Bored with specifying a long list of dependencies

That is my other problem. I would like, ideally, to just have one file that has all it needs - within itself. Once upon a time - and I remember it fairly well (mid 1980's) the concept of shared libraries was discussed as a way to lower system resource requirements - both memory and disk. FYI: in those days a disk of 20 MByte was huge - and system memory > 128K byte was huge.

Yes - I know my applications might be smaller, and the total amount in system memory could also be smaller, but I am actually trying - as much as possible to use static linked libraries rather than shared libraries. And, from many of the comments I read, sometimes between the lines on the "ld" man pages - static-linked programs can (if not should) run faster than programs with MANY rtld (run-time loader) symbol resolutions.

Impact?

The packages I am rebuilding (e.g., httpd, php) are having fewer dependancies. I have already learned that the way apache apr and apr-util are designed - they do not work as static with apache httpd and shared modules. The modules (many many of them) need stuff from apr and/or apr-util that the httpd "main" did not need and these functions and procedures turn up missing. Building the modules with static links to the functions means that some of the symbols get loaded multiple times - and httpd core dumps. Sigh.

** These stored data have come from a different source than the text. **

(* ===== verification/TaskQueries.v ===== *)
(** Bounded reads for agents and the work queue
    ([src/app/core/tasks/app-task-reconciler.ts]): the child context and the live
    snapshot an attempt is given, and the ordered queue of runnable Tasks with
    ageing priorities. *)
From S2P Require Import Prelude Json TaskState TaskTree Transaction ResourceStore StoreInvariant StoreCommit.
From S2P Require Import RecoveryIndex Snapshot Context Approval Conditions Records Time TaskInputs TaskEvents.
From S2P Require Import TaskIntent TaskMutation TaskOutcome TaskLease TaskContract TaskActions.

Module TaskQueries.
Import ResourceStore TaskTree TaskInputs TaskEvents TaskIntent Time TaskMutation TaskOutcome TaskLease TaskActions.

(** ** Bounded text *)

Definition MAX_LIVE_CHILD_CONTEXT : nat := 16.
Definition MAX_COMPLETED_CHILD_CONTEXT : nat := 8.
Definition MAX_APP_TASK_LIVE_SNAPSHOT : nat := 64.
Definition MAX_CHILD_FACTS : nat := 4.
Definition MAX_CHILD_CONTEXT_TEXT : nat := 512.
Definition MAX_SNAPSHOT_CONTEXT_TEXT : nat := 256.
Definition MAX_SNAPSHOT_RELATED_TASK_IDS : nat := 8.

(** [value.slice(0, n)]. *)
Definition cut (n : nat) (value : string) : string := unchars (take n (chars value)).

Definition boundedChildContextText (value : string) : string :=
  if Nat.leb (length (chars value)) MAX_CHILD_CONTEXT_TEXT then value
  else cut (MAX_CHILD_CONTEXT_TEXT - 3) value +:+ "...".

Definition boundedChildFacts (facts : list string) : list string :=
  map boundedChildContextText (take MAX_CHILD_FACTS facts).

(** ** Facts of one Task *)

Record ReadinessContext : Type := mkReadinessContext {
  rx_state : ReadinessState; rx_reason : string; rx_relatedTaskIds : list string }.

Record LiveContext : Type := mkLive {
  lv_taskId : string;
  lv_parentId : string;
  lv_generation : Z;
  lv_phase : Phase;
  lv_outcome : string;
  lv_agent : option string;
  lv_workflow : option string;
  lv_executor : option string;
  lv_input : obj json;
  lv_priority : option TaskPriority;
  lv_category : option string;
  lv_dependsOn : list string;
  lv_conditions : list ConditionDecl;
  lv_readiness : option ReadinessContext;
  lv_latestAttempt : option (string * option string);
  lv_hasLiveChildren : bool;
  lv_updatedAt : string;
  lv_summary : option string;
  lv_facts : list string }.

Definition linkedSpecs (tree : TaskTree) (resource : AppTaskResource) : list ConditionDecl :=
  omap (fun id => (fun c => mkDecl (cond_id c) (cond_spec c)) <$> obj_get id (conditions tree))
    (default [] (st_conditionIds (status resource))).

Definition hasLiveChildren (tree : TaskTree) (taskId : string) : bool :=
  negb (Nat.eqb (length (liveChildTaskIds tree taskId)) 0).

Definition liveTaskContext (tree : TaskTree) (resource : AppTaskResource) (readiness : option AppTaskReadiness)
    : res LiveContext :=
  attempt ← currentResourceAttempt tree resource;
  let s := spec resource in
  let st := status resource in
  Ok (mkLive (md_id (metadata resource)) (spec_parentId s) (md_generation (metadata resource)) (st_phase st)
    (boundedChildContextText (spec_outcome s)) (nonempty (spec_owner s)) (nonempty (spec_workflow s))
    (nonempty (spec_executor s)) (default [] (spec_input s)) (spec_priority s) (nonempty (spec_category s))
    (default [] (spec_dependsOn s)) (linkedSpecs tree resource)
    ((fun r => mkReadinessContext (rd_state r) (boundedChildContextText (rd_reason r))
        (take MAX_LIVE_CHILD_CONTEXT (rd_related_ids r))) <$> readiness)
    ((fun a => (att_handler a, nonempty (att_failureReason a))) <$> attempt)
    (hasLiveChildren tree (md_id (metadata resource))) (st_updatedAt st)
    (boundedChildContextText <$> nonempty (st_summary st)) (boundedChildFacts (default [] (st_facts st)))).

Record SnapshotContext : Type := mkSnapshotContext {
  sx_taskId : string;
  sx_parentId : string;
  sx_generation : Z;
  sx_phase : Phase;
  sx_outcome : string;
  sx_agent : option string;
  sx_executor : option string;
  sx_priority : option TaskPriority;
  sx_category : option string;
  sx_dependsOn : list string;
  sx_conditions : list ConditionDecl;
  sx_readiness : option ReadinessContext;
  sx_hasLiveChildren : bool;
  sx_updatedAt : string }.

(** The snapshot names a Condition without what it expects. *)
Definition snapshotCondition (c : AppTaskCondition) : ConditionDecl :=
  let s := cond_spec c in
  mkDecl (cond_id c) (mkConditionSpec (cs_type s) (cs_subject s) JNull (nonempty (cs_requestedAction s))
    (nonempty (cs_owner s)) (cs_reviewAfterMs s) None).

Definition liveTaskSnapshotContext (tree : TaskTree) (resource : AppTaskResource) (readiness : option AppTaskReadiness)
    : SnapshotContext :=
  let s := spec resource in
  mkSnapshotContext (md_id (metadata resource)) (spec_parentId s) (md_generation (metadata resource))
    (st_phase (status resource)) (cut MAX_SNAPSHOT_CONTEXT_TEXT (boundedChildContextText (spec_outcome s)))
    (nonempty (spec_owner s)) (nonempty (spec_executor s)) (spec_priority s) (nonempty (spec_category s))
    (take MAX_LIVE_CHILD_CONTEXT (default [] (spec_dependsOn s)))
    (omap (fun id => snapshotCondition <$> obj_get id (conditions tree)) (default [] (st_conditionIds (status resource))))
    ((fun r => mkReadinessContext (rd_state r) (cut MAX_SNAPSHOT_CONTEXT_TEXT (boundedChildContextText (rd_reason r)))
        (take MAX_SNAPSHOT_RELATED_TASK_IDS (rd_related_ids r))) <$> readiness)
    (hasLiveChildren tree (md_id (metadata resource))) (st_updatedAt (status resource)).

(** ** Child context *)

Record CompletedChild : Type := mkCompleted {
  ch_taskId : string;
  ch_parentId : string;
  ch_generation : Z;
  ch_outcome : string;
  ch_agent : string;
  ch_workflow : option string;
  ch_executor : option string;
  ch_input : obj json;
  ch_priority : option TaskPriority;
  ch_summary : string;
  ch_facts : list string;
  ch_completedAt : string }.

Record CancelledChild : Type := mkCancelledChild {
  cc_kind : ClosureKind;
  cc_taskId : string;
  cc_parentId : string;
  cc_generation : Z;
  cc_outcome : string;
  cc_summary : string;
  cc_facts : list string;
  cc_cancelledAt : string }.

Record ChildContext : Type := mkChildContext {
  cx_live : list LiveContext;
  cx_completed : list CompletedChild;
  cx_cancelled : list CancelledChild }.

Definition completedChild (r : TaskCompletionReceipt) : CompletedChild :=
  mkCompleted (rcp_id r) (rcp_parentId r) (rcp_generation r) (boundedChildContextText (rcp_outcome r)) (rcp_owner r)
    (nonempty (rcp_workflow r)) (nonempty (rcp_executor r)) (default [] (rcp_input r)) (rcp_priority r)
    (boundedChildContextText (rcp_summary r)) (boundedChildFacts (rcp_facts r)) (rcp_completedAt r).

Definition cancelledChild (parentId : string) (c : AppTaskCancellation) : CancelledChild :=
  mkCancelledChild (default ck_cancelled (can_kind c)) (can_taskId c) parentId (can_generation c)
    (boundedChildContextText (can_outcome c)) (boundedChildContextText (can_summary c))
    (boundedChildFacts (default [] (can_facts c))) (can_cancelledAt c).

(** Orders of the listings: by id, and by completion with the latest first. *)
Definition byId (a b : AppTaskResource) : Prop := String.le (md_id (metadata a)) (md_id (metadata b)).
Definition byCompletion (a b : TaskCompletionReceipt) : Prop := String.le (rcp_completedAt b) (rcp_completedAt a).

#[export] Instance byId_dec a b : Decision (byId a b).
Proof. unfold byId. apply _. Defined.
#[export] Instance byCompletion_dec a b : Decision (byCompletion a b).
Proof. unfold byCompletion. apply _. Defined.

(** [readCancelledChildren] of the store: latest request first. *)
Definition byRequest (a b : string * CancellationRow) : Prop :=
  (cw_requested_at b.2 <? cw_requested_at a.2) ||
  ((cw_requested_at a.2 =? cw_requested_at b.2) && String.leb a.1 b.1) = true.

#[export] Instance byRequest_dec a b : Decision (byRequest a b).
Proof. unfold byRequest. apply _. Defined.

Definition readCancelledChildren (s : store) (parentId : string) (limit : nat) : list AppTaskCancellation :=
  map (fun e => cw_cancellation e.2) (take limit (merge_sort byRequest
    (filter (fun e => (e.1, rel_parent, parentId) ∈ relations s) (map_to_list (ResourceStore.cancellations s))))).

Fixpoint liveContexts (tree : TaskTree) (readiness : obj AppTaskReadiness) (rs : list AppTaskResource) : res (list LiveContext) :=
  match rs with
  | [] => Ok []
  | r :: rs =>
      x ← liveTaskContext tree r (obj_get (md_id (metadata r)) readiness);
      rest ← liveContexts tree readiness rs;
      Ok (x :: rest)
  end.

Section Reads.
Context (config : AppTaskContext).

Definition appTaskConcurrencyLimit : Z := TaskTree.configuredLimit (cx_maxConcurrent config).

Definition readAppTaskChildContext (s : store) (taskId : string) : res ChildContext :=
  let runningIds := RecoveryIndex.listTaskIdsByPhase s [running] appTaskConcurrencyLimit in
  tree ← Context.readTaskContext s (Context.mkInput (set_of (taskId :: runningIds)) [] [] true
           (Some (Z.of_nat MAX_LIVE_CHILD_CONTEXT)));
  let readiness := appTaskReadinessById tree (cx_maxConcurrent config) in
  live ← liveContexts tree readiness (take MAX_LIVE_CHILD_CONTEXT (merge_sort byId
           (filter (fun r => spec_parentId (spec r) = taskId /\ obj_has (md_id (metadata r)) (cancellations tree) = false)
              (obj_values (resources tree)))));
  Ok (mkChildContext live
    (map completedChild (take MAX_COMPLETED_CHILD_CONTEXT (merge_sort byCompletion
       (filter (fun r => rcp_parentId r = taskId) (obj_values (receipts tree))))))
    (map (cancelledChild taskId) (readCancelledChildren s taskId MAX_COMPLETED_CHILD_CONTEXT))).

(** The live Tasks of the App besides the one that reads, and whether there are more. *)
Definition readAppTaskLiveSnapshot (s : store) (currentTaskId : string) : res (list SnapshotContext * bool) :=
  let indexedIds := RecoveryIndex.listLiveTaskIds s currentTaskId (Z.of_nat MAX_APP_TASK_LIVE_SNAPSHOT + 1) in
  let runningIds := RecoveryIndex.listTaskIdsByPhase s [running] appTaskConcurrencyLimit in
  tree ← Context.readTaskContext s (Context.mkInput (set_of (indexedIds ++ runningIds)) [] [] false (Some 1));
  let readiness := appTaskReadinessById tree (cx_maxConcurrent config) in
  let candidates := merge_sort byId (filter (fun r => set_has (md_id (metadata r)) indexedIds = true /\
                      st_phase (status r) <> converged) (obj_values (resources tree))) in
  Ok (map (fun r => liveTaskSnapshotContext tree r (obj_get (md_id (metadata r)) readiness))
        (take MAX_APP_TASK_LIVE_SNAPSHOT candidates),
      Nat.ltb MAX_APP_TASK_LIVE_SNAPSHOT (length indexedIds)).

(** ** The queue *)

Definition rankOf (p : TaskPriority) : Z := match p with P0 => 0 | P1 => 1 | P2 => 2 | P3 => 3 end.
Definition priorityAt (rank : Z) : TaskPriority :=
  if rank =? 0 then P0 else if rank =? 1 then P1 else if rank =? 2 then P2 else P3.

Definition appTaskPriorityAgingIntervalMs : Z := 5 * 60 * 1000.

(** A Task that waits is promoted one rank per interval, never to P0. *)
Definition agedRank (declared : Z) (ageMs : Z) : Z :=
  Z.max (if declared =? 0 then 0 else 1) (declared - ageMs / appTaskPriorityAgingIntervalMs).

Definition effectiveAppTaskPriority (resource : AppTaskResource) (nowMs : Z) (readyAt : option string) : TaskPriority :=
  let declared := default P2 (spec_priority (spec resource)) in
  match Date_parse (default (st_updatedAt (status resource)) readyAt) with
  | Fin q => priorityAt (agedRank (rankOf declared) (Z.max 0 (nowMs - Qfloor q)))
  | _ => declared
  end.

Definition hasSatisfiedConditionReconciliation (tree : TaskTree) (resource : AppTaskResource) : bool :=
  bool_decide (st_phase (status resource) = waiting) && hasSatisfiedTaskCondition tree (md_id (metadata resource)).

Record QueueEntry : Type := mkEntry { qe_taskId : string; qe_priority : TaskPriority; qe_lane : Lane }.

Definition entryPriority (tree : TaskTree) (nowMs : Z) (taskId : string) (resource : AppTaskResource) : TaskPriority :=
  let trigger := obj_get taskId (taskTriggers tree) in
  if match trigger with Some t => triggerHasDirectProjectComment (tr_event t) | None => false end ||
     hasSatisfiedConditionReconciliation tree resource
  then P0 else effectiveAppTaskPriority resource nowMs (tr_observedAt <$> trigger).

Definition entryLane (tree : TaskTree) (taskId : string) (resource : AppTaskResource) : Lane :=
  default (taskTriggerLane (tr_event <$> obj_get taskId (taskTriggers tree))) (st_lane (status resource)).

Definition queueEntry (tree : TaskTree) (nowMs : Z) (resource : AppTaskResource) : QueueEntry :=
  let id := md_id (metadata resource) in
  mkEntry id (entryPriority tree nowMs id resource) (entryLane tree id resource).

(** The order of the queue: human lane, effective priority, persisted input,
    recovery order. *)
Definition queueKey (tree : TaskTree) (nowMs : Z) (x : nat * AppTaskResource) : Z * Z * Z * Z :=
  let e := queueEntry tree nowMs x.2 in
  (if bool_decide (qe_lane e = human) then 0 else 1, rankOf (qe_priority e),
   if obj_has (qe_taskId e) (taskTriggers tree) then 0 else 1, Z.of_nat x.1).

Definition key_leb (a b : Z * Z * Z * Z) : bool :=
  let '(a1, a2, a3, a4) := a in
  let '(b1, b2, b3, b4) := b in
  (a1 <? b1) || (a1 =? b1) && ((a2 <? b2) || (a2 =? b2) && ((a3 <? b3) || (a3 =? b3) && (a4 <=? b4))).

Definition queue_le (tree : TaskTree) (nowMs : Z) (a b : nat * AppTaskResource) : Prop :=
  key_leb (queueKey tree nowMs a) (queueKey tree nowMs b) = true.

#[export] Instance queue_le_dec tree nowMs a b : Decision (queue_le tree nowMs a b).
Proof. unfold queue_le. apply _. Defined.

(** The runnable Tasks among candidates; a foreign attempt makes it fail. *)
Fixpoint keepRunnable (now : Z) (tree : TaskTree) (rs : list (nat * AppTaskResource)) : res (list (nat * AppTaskResource)) :=
  match rs with
  | [] => Ok []
  | x :: rs =>
      ready ← isRunnableOnPassiveResync now tree x.2;
      rest ← keepRunnable now tree rs;
      Ok (if (ready : bool) then x :: rest else rest)
  end.

Definition listRunnableAppTaskQueueEntries (now : Z) (s : store) : res (list QueueEntry) :=
  let candidates := set_of (map RecoveryIndex.ca_taskId
                      (RecoveryIndex.items (RecoveryIndex.listRecoveryCandidates s now 10000 None))) in
  tree ← Context.readTaskContext s (Context.mkInput candidates [] [] true None);
  runnable ← keepRunnable now tree (omap (fun x => (fun r => (x.1, r)) <$> obj_get x.2 (resources tree))
               (imap (fun i id => (i, id)) candidates));
  Ok (map (fun x => queueEntry tree now x.2) (merge_sort (queue_le tree now) runnable)).

Definition listRunnableAppTaskIds (now : Z) (s : store) : res (list string) :=
  entries ← listRunnableAppTaskQueueEntries now s; Ok (map qe_taskId entries).

Definition appTaskQueueEntries (now : Z) (s : store) (taskIds : list string) : res (list QueueEntry) :=
  let requested := set_of taskIds in
  if Nat.eqb (length requested) 0 then Ok [] else
  tree ← Context.readTaskContext s (Context.mkInput requested [] [] true None);
  Ok (omap (fun taskId => (fun r => mkEntry taskId (entryPriority tree now taskId r) (entryLane tree taskId r))
              <$> obj_get taskId (resources tree)) requested).

End Reads.
End TaskQueries.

So, yes. There is an impact. But the impact I am looking for is software packages that are easier to maintain - for a "consumer" such as an AIX admin (like you?) even if it means more work in the evening getting all the pieces together.

Update: Seems some packages won't work with static libraries - because not everything they need is loaded - or more accurate - other packages need that "static" API as well, but there is overlap - and more. So while partX is fine, trying to use partY causes a core dump because the same routines get statically linked - and a bit more. Then the same routines are statically linked multiple times - and their static variables and routines are not the ones that get run 'all the time'.

My goal is not changed - but getting there is much harder than I had hoped. Sigh!

My goal

More stable packages and fewer (ideally none) for most OSS projects - rather than havig to download and install 4 or 5 other things before "what it is all about" can finally be installed.